❝ How you do anything is how you do everything.❞
I first heard this quote in a Rich Roll podcast with Buddhist monk Wu De (#RRP 151). The underlying teaching is that if one is sloppy or living without integrity in one area of life it bleeds over into how one is in the rest of life. I’ll provide the context below and then muse on it.
❝ You can tell a lot about a person by the way they treat their shoes.
Whatever you think defines you, the fact of the matter is that at the end of your life much more of your time will have been spent chopping vegetables, tying shoes, putting on clothes, and doing all these things than doing that thing that you say defines you. …A person says, “I’m a really careful person. I’m a good student and do all my homework very carefully.” But he wakes up, takes a shower, gets dressed, eats breakfast, and does thirty things, then he goes to school and does his homework. And of those thirty things, the homework is the only thing he does carefully. The other twenty-nine were done in a sloppy way. So, actually, he’s not a careful person. More accurately, he does those things that he considers to be of value in a careful way, and he does other things carelessly. And these are related because how he cooks and eats his breakfast is going to influence how he does his homework. ❞
Does this mean that I need to be ‘hard on myself’ or ‘rigid’ in my structure in order to avoid lapses? Do I live in fear of not being ‘perfect’? Can’t I just relax a little? These are questions my mind immediately throws up in rebellion. Is it looking for outs or justification for shortcomings? Or is it ‘just being realistic’ about the human experience?

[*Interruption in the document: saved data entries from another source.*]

(** What it finds is a stored row with a null [end_percentage] whose
    [start_time] is not before that of any other such row. *)
Lemma open_session_Some (db : DB) (o : ChargingSession) :
  open_session db = Some o ->
  In o db /\ end_percentage o = None
  /\ forall s, In s db -> end_percentage s = None ->
       dt_leb (start_time s) (start_time o) = true.
Proof.
  intros H. unfold open_session in H.
  apply first_order_by in H.
  - destruct H as [Hin Hmax].
    apply filter_In in Hin. destruct Hin as [Hin Ho].
    unfold end_percentage_is_None in Ho.
    repeat split; [exact Hin|destruct (end_percentage o); congruence|].
    intros s Hs Hn. apply (Hmax s).
    apply filter_In. split; [exact Hs|].
    unfold end_percentage_is_None. now rewrite Hn.
  - intros a b. apply dt_leb_total.
  - intros a b c Hab Hbc. unfold start_time_desc in *.
    eapply dt_leb_trans; eassumption.
Qed.

(** C2. For a percentage in range and a table in which no row has a null
    [end_percentage], an [end] request that passes the gate is refused with
    400 and the detail [No active charging session found], and the table is
    returned as it was. *)
Theorem end_without_open_session (P : string) (p : Z) (now : datetime)
    (token : option string) (db : DB) :
  (0 <= p <= 100)%Z ->
  verify_session P token = true ->
  (forall s, In s db -> end_percentage s <> None) ->
  create_session P (mk_session_request p "end") now token db
  = (Raised (mk_exn 400 "No active charging session found"), db).
Proof.
  intros Hp V Hclosed.
  apply percentage_in_range in Hp. apply open_session_None in Hclosed.
  unfold create_session, bind, query.
  rewrite (require_auth_ok _ _ _ V). cbn [percentage type].
  rewrite Hp.
  change ("end" =? "start") with false. change ("end" =? "end") with true.
  cbv beta iota. rewrite Hclosed. reflexivity.
Qed.

Lemma end_without_open_session_witness :
  let db := [mk_session 1 50 (mk_datetime 2024 1 1 10 0 0 0)
               (Some 80%Z) (Some (mk_datetime 2024 1 1 12 0 0 0))] in
  create_session "" (mk_session_request 0 "end") (mk_datetime 2024 1 2 9 0 0 0) None db
  = (Raised (mk_exn 400 "No active charging session found"), db).
Proof.
  intros db.
  apply (end_without_open_session "" 0 (mk_datetime 2024 1 2 9 0 0 0) None db).
  - lia.
  - reflexivity.
  - intros s [<-|[]]. discriminate.
Defined.

(** The update of [commit_end] leaves rows with another primary key alone. *)
Lemma update_other_rows (k : Z) (f : ChargingSession -> ChargingSession) (l : DB) :
  ~ In k (map id l) ->
  map (fun r => if (id r =? k)%Z then f r else r) l = l.
Proof.
  induction l as [|r l IH]; simpl; intros H; [reflexivity|].
  destruct (Z.eqb_spec (id r) k) as [E|E]; [tauto|].
  f_equal. apply IH. tauto.
Qed.

(** Under the primary-key constraint it rewrites one row, in place. *)
Lemma commit_end_in_place (l1 l2 : DB) (o : ChargingSession) (p : Z) (t : datetime) :
  NoDup (map id (l1 ++ o :: l2)%list) ->
  snd (commit_end o p t (l1 ++ o :: l2)%list) = (l1 ++ set_end p t o :: l2)%list.
Proof.
  intros H. rewrite map_app in H. simpl in H.
  apply NoDup_remove_2 in H.
  unfold commit_end. simpl. rewrite map_app. simpl.
  rewrite Z.eqb_refl.
  rewrite !update_other_rows; [reflexivity| |];
    intros Hin; apply H, in_or_app; tauto.
Qed.

(** C5. The open-session query of [get_status] and of the [end] branch
    returns nothing exactly when no row has a null [end_percentage];
    otherwise it returns a stored row with a null [end_percentage] whose
    [start_time] is the latest among such rows, [get_status] reports that
    row, and an [end] request with percentage [p] served at time [now]
    rewrites that row, and no other, to carry [end_percentage = p] and
    [end_time = now]. *)
Theorem open_session_is_latest_and_gets_closed (P : string) (p : Z)
    (now : datetime) (token : option string) (db : DB) :
  NoDup (map id db) ->
  verify_session P token = true ->
  (0 <= p <= 100)%Z ->
  (open_session db = None <-> forall s, In s db -> end_percentage s <> None)
  /\ ((exists s, In s db /\ end_percentage s = None) ->
      exists o l1 l2,
        open_session db = Some o
        /\ end_percentage o = None
        /\ (forall s, In s db -> end_percentage s = None ->
              dt_leb (start_time s) (start_time o) = true)
        /\ db = (l1 ++ o :: l2)%list
        /\ get_status P token db
           = (Returned (JDict [("status", JStr "charging");
                               ("start_percentage", JInt (start_percentage o));
                               ("start_time", JStr (isoformat (start_time o)))]),
              db)
        /\ create_session P (mk_session_request p "end") now token db
           = (Returned
                (JDict
                   [("message", JStr ("Recorded " ++ str_int p ++ "% as end charge"));
                    ("session",
                     JDict [("id", JInt (id o));
                            ("start_percentage", JInt (start_percentage o));
                            ("start_time", JStr (isoformat (start_time o)));
                            ("end_percentage", JInt p);
                            ("end_time", JStr (isoformat now))])]),
              (l1 ++ mk_session (id o) (start_percentage o) (start_time o)
                                (Some p) (Some now) :: l2)%list)).
Proof.
  intros Hkey V Hp. split; [apply open_session_None|].
  intros [s0 [Hs0 Hn0]].
  destruct (open_session db) as [o|] eqn:E.
  2:{ exfalso. exact (proj1 (open_session_None db) E s0 Hs0 Hn0). }
  destruct (open_session_Some db o E) as [Hin [Ho Hmax]].
  destruct (in_split _ _ Hin) as [l1 [l2 Hdb]].
  exists o, l1, l2.
  repeat split; try assumption.
  - unfold get_status, bind, query.
    rewrite (require_auth_ok _ _ _ V), E. reflexivity.
  - apply percentage_in_range in Hp.
    unfold create_session, bind, query.
    rewrite (require_auth_ok _ _ _ V). cbn [percentage type].
    rewrite Hp.
    change ("end" =? "start") with false. change ("end" =? "end") with true.
    cbv beta iota. rewrite E.
    rewrite Hdb in Hkey.
    pose proof (commit_end_in_place l1 l2 o p now Hkey) as Hc.
    rewrite <- Hdb in Hc.
    unfold commit_end in Hc |- *. simpl in Hc.
    unfold ret. rewrite Hc. reflexivity.
Qed.

Lemma open_session_is_latest_and_gets_closed_witness :
  let t1 := mk_datetime 2024 1 1 10 0 0 0 in
  let t2 := mk_datetime 2024 1 1 12 30 0 0 in
  let t3 := mk_datetime 2024 1 2 9 0 0 0 in
  let db := [mk_session 1 50 t2 None None; mk_session 2 40 t1 None None] in
  exists o l1 l2,
    open_session db = Some o
    /\ end_percentage o = None
    /\ (forall s, In s db -> end_percentage s = None ->
          dt_leb (start_time s) (start_time o) = true)
    /\ db = (l1 ++ o :: l2)%list
    /\ get_status "" None db
       = (Returned (JDict [("status", JStr "charging");
                           ("start_percentage", JInt (start_percentage o));
                           ("start_time", JStr (isoformat (start_time o)))]),
          db)
    /\ create_session "" (mk_session_request 80 "end") t3 None db
       = (Returned
            (JDict
               [("message", JStr ("Recorded " ++ str_int 80 ++ "% as end charge"));
                ("session",
                 JDict [("id", JInt (id o));
                        ("start_percentage", JInt (start_percentage o));
                        ("start_time", JStr (isoformat (start_time o)));
                        ("end_percentage", JInt 80);
                        ("end_time", JStr (isoformat t3))])]),
          (l1 ++ mk_session (id o) (start_percentage o) (start_time o)
                            (Some 80%Z) (Some t3) :: l2)%list).
Proof.
  intros t1 t2 t3 db.
  refine (proj2 (open_session_is_latest_and_gets_closed "" 80 t3 None db _ _ _) _).
  - repeat constructor; simpl; intuition discriminate.
  - reflexivity.
  - lia.
  - exists (mk_session 1 50 t2 None None). split; [now left|reflexivity].
Defined.

(** ** Listing *)

(** C9. A [GET /api/sessions] that passes the gate returns, under the key
    [sessions], one item per stored row: the rows are those of the table
    (a permutation of it), in descending order of [start_time], and each
    item carries [id], [start_percentage], the ISO text of [start_time],
    and [end_percentage] and [end_time] as their values when set and as
    null when not.  The table is not changed. *)
Theorem get_sessions_all_descending (P : string) (token : option string) (db : DB) :
  verify_session P token = true ->
  exists sessions : list ChargingSession,
    get_sessions P token db
    = (Returned (JDict [("sessions", JList (map session_item sessions))]), db)
    /\ Permutation db sessions
    /\ StronglySorted
         (fun a b => dt_leb (start_time b) (start_time a) = true) sessions
    /\ forall s, In s sessions ->
         session_item s
         = JDict [("id", JInt (id s));
                  ("start_percentage", JInt (start_percentage s));
                  ("start_time", JStr (isoformat (start_time s)));
                  ("end_percentage",
                   match end_percentage s with
                   | Some p => JInt p
                   | None => JNone
                   end);
                  ("end_time",
                   match end_time s with
                   | Some t => JStr (isoformat t)
                   | None => JNone
                   end)].
Proof.
  intros V. exists (order_by start_time_desc db).
  repeat split.
  - unfold get_sessions, bind, query.
    now rewrite (require_auth_ok _ _ _ V).
  - apply order_by_perm.
  - apply (order_by_sorted start_time_desc).
    + intros a b. apply dt_leb_total.
    + intros a b c Hab Hbc. unfold start_time_desc in *.
      eapply dt_leb_trans; eassumption.
  - intros s _. unfold session_item.
    destruct (end_time s); reflexivity.
Qed.
(** The [while] loop of [get_unique_name] on its two variables, [candidate]
    and [counter]; [fuel] bounds the number of tests of the condition, and
    [None] says that the bound was reached with the loop still running. *)
Fixpoint probe (fuel : nat) (candidate : str) (counter : nat) : option str :=
  match fuel with
  | O => None
  | S fuel' =>
      if exists_ candidate
      then probe fuel' (numbered counter) (S counter)
      else Some candidate
  end.

End Probe.

(** [get_unique_name] against a snapshot of the destination directory, given
    as its existence test. *)
Definition get_unique_name_in (exists_ : str -> bool) (fuel : nat)
    (filename : str) : option str :=
  let '(base, ext) := Path.splitext filename in
  probe exists_ base ext fuel filename 1.

(** The candidate names in the order the specification lists them: the name
    itself, then the numbered ones, stem and extension coming from [split]. *)
Definition candidate_with (split : str -> str * str) (filename : str)
    (n : nat) : str :=
  match n with
  | O => filename
  | S _ => let '(stem, ext) := split filename in numbered stem ext n
  end.

Definition candidate := candidate_with Path.splitext.

(** ** The operating system *)

(** An exception, as far as the worker looks at it: [exc_str e] is [str(e)]. *)
Record Exception := { exc_str : str }.

(** The calls the worker makes, over a world [W].  Calls that only read
    return a value; [os.makedirs] and [shutil.move] return the world they
    leave behind together with the exception they raised, if any (a call
    that fails may still have changed the world).  A world holds finitely
    many entries: [names_under d w] lists every name whose path under [d]
    exists in [w]. *)
Class OS (W : Type) := {
  os_listdir : str -> W -> Exception + list str;
  os_path_isfile : str -> W -> bool;
  os_path_exists : str -> W -> bool;
  os_makedirs_exist_ok : str -> W -> option Exception * W;
  shutil_move : str -> str -> W -> option Exception * W;
  time_strftime : str -> W -> str;
  names_under : str -> W -> list str;
  names_under_complete d w n :
    os_path_exists (Path.join d n) w = true -> n ∈ names_under d w
}.

Definition get_unique_name `{OS W} (dest_dir filename : str) (w : W) : str :=
  let exists_ c := os_path_exists (Path.join dest_dir c) w in
  let fuel := S (length (names_under dest_dir w)) in
  (* the bound is never reached: see [get_unique_name_fuel] *)
  default filename (get_unique_name_in exists_ fuel filename).

(** The names of a listing that are regular files:
    [[f for f in names if os.path.isfile(os.path.join(source, f))]]. *)
Definition regular_files `{OS W} (source : str) (w : W) (names : list str)
  : list str :=
  List.filter (fun f => os_path_isfile (Path.join source f) w) names.

(** ** The worker *)

(** [x or y] on an optional string: [None] and the empty string are false. *)
Definition py_or (x : option str) (y : str) : str :=
  match x with
  | Some [] | None => y
  | Some v => v
  end.

(** The items put on [queue_out]: [("error", msg)], [("start", total)],
    [("log", text)], [("progress", idx)] and [("done", moved_count)]. *)
Inductive event :=
  | Error (msg : str)
  | Start (total : nat)
  | LogLine (text : str)
  | Progress (idx : nat)
  | Done (moved : nat).
(** [name==version], and nothing else: no other operator, no wildcard, no
    second clause, no extras or markers. *)
Definition is_exact_pin (r : string) : bool :=
  match split_pin r with
  | Some (n, v) => is_name n && is_version v
  | None => false
  end.

(** The characters an exact pin is written with; no comparison sign other
    than [=], no [*], no comma, no blank. *)
Definition is_pin_char (c : ascii) : bool :=
  is_alnum c || is_sep c || Ascii.eqb c "=".

Definition to_lower (c : ascii) : ascii :=
  if is_upper c then ascii_of_nat (nat_of_ascii c + 32) else c.

(** Names are compared the way package indexes do: case is ignored and
    every run of separators counts as one [-]. *)
Fixpoint canonical_from (after_sep : bool) (s : string) : string :=
  match s with
  | EmptyString => EmptyString
  | String c s' =>
      if is_sep c
      then (if after_sep then canonical_from true s'
            else String "-" (canonical_from true s'))
      else String (to_lower c) (canonical_from false s')
  end.

Definition canonical (s : string) : string := canonical_from false s.

(** The leading name of a requirement string: everything before the first
    character that is neither a letter, a digit nor a separator. *)
Fixpoint leading_name (r : string) : string :=
  match r with
  | EmptyString => EmptyString
  | String c r' =>
      if is_alnum c || is_sep c then String c (leading_name r')
      else EmptyString
  end.

(** [names r pkg]: the requirement [r] is about the package [pkg]. *)
Definition names (r pkg : string) : bool :=
  String.eqb (canonical (leading_name r)) (canonical pkg).

(** The version an exact pin of [pkg] in [reqs] fixes; [None] when [reqs]
    holds no exact pin of [pkg]. *)
Fixpoint pinned_version (reqs : list string) (pkg : string) : option string :=
  match reqs with
  | [] => None
  | r :: reqs' =>
      match split_pin r with
      | Some (n, v) =>
          if is_exact_pin r && String.eqb (canonical n) (canonical pkg)
          then Some v else pinned_version reqs' pkg
      | None => pinned_version reqs' pkg
      end
  end.

End Requirement.

(** ** The entry points and the tree they live in *)

(** The sixteen console scripts, as the specification lists them. *)
Definition spec_console_scripts : list string :=
  [ "dlib_aggregate_results";
    "dlib_reproduce";
    "dlib_reason";
    "dlib_visualize_dataset";
    "dlib_evaluate";
    "dlib_udr";
    "dlib_postprocess";
    "dlib_train";
    "dlib_visualize_model";
    "dlib_tests";
    "dlib_download_data";
    "dlib_reproduce_jmlr";
    "dlib_reproduce_semi_supervised";
    "dlib_reproduce_weakly_supervised";
    "dlib_train_semi_supervised";
    "dlib_train_weakly_supervised" ].

Definition script_path (n : string) : string := "bin/" ++ n.

Module SourceTree.

Inductive entry : Type :=
  | File (executable : bool)
  | Directory.
(** A highland pixel of country 1 that the internal layer maps as mangrove. *)
Definition highland_country1 : Assets Pixel :=
  uniform (Some 400) (Some 1) (Some 5) (Some 5) (Some 1) (Some 70)
          (Some 1) (Some 0) None None [Some 1] true true.

(** A mangrove pixel exactly 35 m above sea level, in country 1. *)
Definition shore35_country1 : Assets Pixel :=
  uniform (Some 35) (Some 1) (Some 5) (Some 5) (Some 1) (Some 70)
          (Some 1) (Some 95) None None [Some 1] true true.

(** The same pixel where the country raster has no data. *)
Definition shore35_no_country : Assets Pixel :=
  uniform (Some 35) None (Some 5) (Some 5) (Some 1) (Some 70)
          (Some 1) (Some 95) None None [Some 1] true true.

(** Shrub savanna (SEPAL class 9, DDD class 12) in country 2. *)
Definition savanna_country2 : Assets Pixel :=
  uniform (Some 600) (Some 2) (Some 9) (Some 9) (Some 1) (Some 20)
          None None None None [Some 1] true true.

(** The same savanna at a pixel that the boundary vector does not cover. *)
Definition savanna_off_boundary : Assets Pixel :=
  uniform (Some 600) (Some 2) (Some 9) (Some 9) (Some 1) (Some 20)
          None None None None [Some 1] true false.

(** Dense forest (class 1) at 1800 m with 80 percent tree cover. *)
Definition mountain_forest : Assets Pixel :=
  uniform (Some 1800) (Some 1) (Some 1) (Some 1) (Some 1) (Some 80)
          None None None None [Some 1] true true.

(** Cropland (SEPAL class 13, DDD class 16) seen as seasonal water one year
    and as permanent water the next. *)
Definition flooded_cropland : Assets Pixel :=
  uniform (Some 300) (Some 1) (Some 13) (Some 13) (Some 1) (Some 5)
          None None None None [Some 2; Some 3] true true.
End Grid.
Lemma built_plain_good (h : host) (v : pyvalue) :
  built (Py_UNICODE_WIDE h) v -> plain h v -> good h v.
Proof.
  induction v as [| b | z | f | s | u | items IH | entries IH] using pyvalue_induction;
    intros Hb Hp; inversion Hb; subst; inversion Hp; subst; try (constructor; assumption).
  - constructor. rewrite Forall_forall in *. auto.
  - assert (Hall : Forall (fun e => is_key (fst e) = true /\ good h (fst e) /\
                                    good h (snd e)) entries).
    { rewrite Forall_forall in *. intros e He.
      match goal with
      | HB : forall x, x ∈ entries -> is_key _ = true /\ _,
        HP : forall x, x ∈ entries -> plain h _ /\ _ |- _ =>
          destruct (HB e He) as (Hk & Hbk & Hbx); destruct (HP e He) as (Hpk & Hpx)
      end.
      destruct (IH e He) as [IHk IHx]. auto. }
    constructor; [exact Hall|]. apply distinct_keys_norms; [|assumption].
    eapply Forall_impl; [exact Hall|]. intros e (Hk & Hg & _).
    apply (good_is_key h); assumption.
Qed.

(** C1, as amended.  Let [v] be a value that Decode returns, whose byte
    Strings are 7-bit, whose strings are within the sizes the encoder
    accepts and writes in full, and whose finite Floats the interpreter
    prints and reads back ([plain]), and let [o] be [v] as an object of the
    heap.  Then Encode succeeds on [o] and leaves the state as it is, when
    the recursion guard allows it one call more than it allowed Decode (the
    text of an [int] is obtained below the guard) and the loops are given a
    turn for each node of [v]; and Decode on the text it writes, with or
    without [all_unicode], returns a value equal to [v], where a byte String
    equals the Unicode String of the same 7-bit characters, NaN equals NaN,
    the two zeros are equal, and the entries of a dict are compared in any
    order. *)
Theorem Decode_Encode_roundtrip (h : host) (w : interp) (turns depth : nat) (src : bytes)
  (au au' : bool) (v : pyvalue) (o : pyobj) (st : enc_state) :
  JSON_decode h depth src au = Ok v ->
  plain h v ->
  represents (objects st) o v ->
  Py_Repr st = [] ->
  (size v <= turns)%nat ->
  exists text v',
    JSON_encode h w turns (S depth) o None None None None st = (Value text, st) /\
    JSON_decode h depth text au' = Ok v' /\
    value_eq v' v.
Proof.
  intros Hdec Hplain (v0 & Hholds & Hro) Hst Hturns.
  unfold JSON_decode in Hdec.
  destruct (existsb _ src); [discriminate|].
  destruct (decode_json h depth _) as [[v1 d1]|] eqn:Ed; [|discriminate].
  destruct (0 <? _)%nat; [discriminate|]. injection Hdec as ->.
  destruct (decode_json_built h depth _ _ _ Ed) as [Hbuilt Hdepth].
  pose proof (built_plain_good h v Hbuilt Hplain) as Hgood.
  pose proof (reordered_good h v0 v Hro Hgood) as Hgood0.
  pose proof (reordered_depth v0 v depth Hro Hdepth) as Hdepth0.
  exists (value_text h v0).
  destruct (decode_value_text h v0 Hgood0 depth (value_text h v0) [] au' Hdepth0)
    as (v' & Hd & Heq); [repeat split|].
  rewrite app_nil_r in Hd.
  exists v'. split; [|split].
  - unfold JSON_encode.
    apply encode_object_holds; auto.
    + lia.
    + rewrite (reordered_size v0 v Hro). exact Hturns.
    + intros l x Hin. rewrite Hst in Hin. inversion Hin.
  - unfold JSON_decode. fold (has_nul (value_text h v0)).
    rewrite (value_text_no_nul h v0 Hgood0), Hd. reflexivity.
  - apply (value_eq_reordered v' v0 v Heq Hro).
Qed.

(** A dict of a list and a null, the list at address 1 and the dict at
    address 0, whose table yields the key [n] before the key [k] and has an
    unused slot between them. *)
Definition roundtrip_heap : enc_state :=
  state_of (<[ 0%nat := ob_dict [Some (PyString (bytes_of "n"), PyNone);
                                 None;
                                 Some (PyString (bytes_of "k"), PyRef 1)] ]>
            {[ 1%nat := ob_list [PyInt 1; PyFloat (S754_zero false);
                                 PyUnicode [97; 233]] ]}).

Definition roundtrip_source : bytes :=
  bytes_of "{" ++ q "k" ++ bytes_of ": [1, 0.0, " ++ q "a\u00e9" ++ bytes_of "], "
  ++ q "n" ++ bytes_of ":null}".

Definition roundtrip_value : pyvalue :=
  VDict [(VString (bytes_of "k"),
          VList [VInt 1; VFloat (S754_zero false); VUnicode [97; 233]]);
         (VString (bytes_of "n"), VNone)].

Lemma float_roundtrips_zero : float_roundtrips host0 (S754_zero false).
Proof.
  split; [|split].
  - apply (number_token_intro [] ["0"%char] ["."%char; "0"%char] []).
    + left; reflexivity.
    + left; reflexivity.
    + right. exists ["0"%char]. split; [reflexivity|]. split; [discriminate | reflexivity].
    + left; reflexivity.
  - reflexivity.
  - exists (S754_zero false). split; [reflexivity | exact I].
Qed.

Lemma roundtrip_value_plain : plain host0 roundtrip_value.
Proof.
  assert (Hsize : forall n : nat, (n <= 10)%nat ->
            Z.of_nat n <= (PY_SSIZE_T_MAX host0 - 2) / 6 /\
            2 + 6 * Z.of_nat n <= INT_MAX /\
            Z.of_nat n <= (PY_SSIZE_T_MAX host0 - 2 - 1) / expandsize host0).
  { intros n Hn. apply Nat2Z.inj_le in Hn.
    split; [|split].
    - eapply Z.le_trans; [exact Hn | apply Z.leb_le; vm_compute; reflexivity].
    - unfold INT_MAX. lia.
    - eapply Z.le_trans; [exact Hn | apply Z.leb_le; vm_compute; reflexivity]. }
  assert (Hstr : forall s : bytes, (length s <= 10)%nat -> forallb isascii s = true ->
                               plain host0 (VString s)).
  { intros s Hlen Hascii. apply plain_string; [exact Hascii|].
    destruct (Hsize _ Hlen) as (H1 & H2 & _). split; assumption. }
  unfold roundtrip_value. apply plain_dict.
  constructor; [split | constructor; [split | constructor]].
  - apply Hstr; [cbn; lia | reflexivity].
  - apply plain_list.
    constructor; [apply plain_int|].
    constructor; [apply plain_float, float_roundtrips_zero|].
    constructor; [apply plain_unicode, Hsize; cbn; lia | constructor].
  - apply Hstr; [cbn; lia | reflexivity].
  - apply plain_none.
Qed.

In addiction recovery, it’s taught that we don’t need to worry about all those things. The important thing is what happens and the choices that are made right now. This reframe relieves some of my angst because I’m not wrestling with an illusory future. But as much as I try to be in the current moment, observing the internal chaos, it all still ‘gets the better of me’ at times and I find myself doing, or having done, things that I know will have painful repercussions. Why can’t I learn, once and for all, that when something causes me or others discomfort it’s to be avoided?
Perhaps you’re familiar with this type of internal war. What I’ve found is that peace only comes via stepping out of the war entirely and approaching the struggle with compassion. I try to bring more awareness to each moment. I aim to get clearer about what I want and don’t want. (Have I been down that road before? Do I really want to go there again?) I feel into it all, noticing indications of discord or harmony. These further inform awareness. It’s a process of stepping back, creating space and separation from the contents of the mind. I become less attached to preconceived notions.
By becoming increasingly aware of what’s happening inside, being observant of the sensations in the body, while chopping vegetables, tying shoes, putting on clothes, and doing homework, I create an underlying pattern for how every other aspect of life unfolds.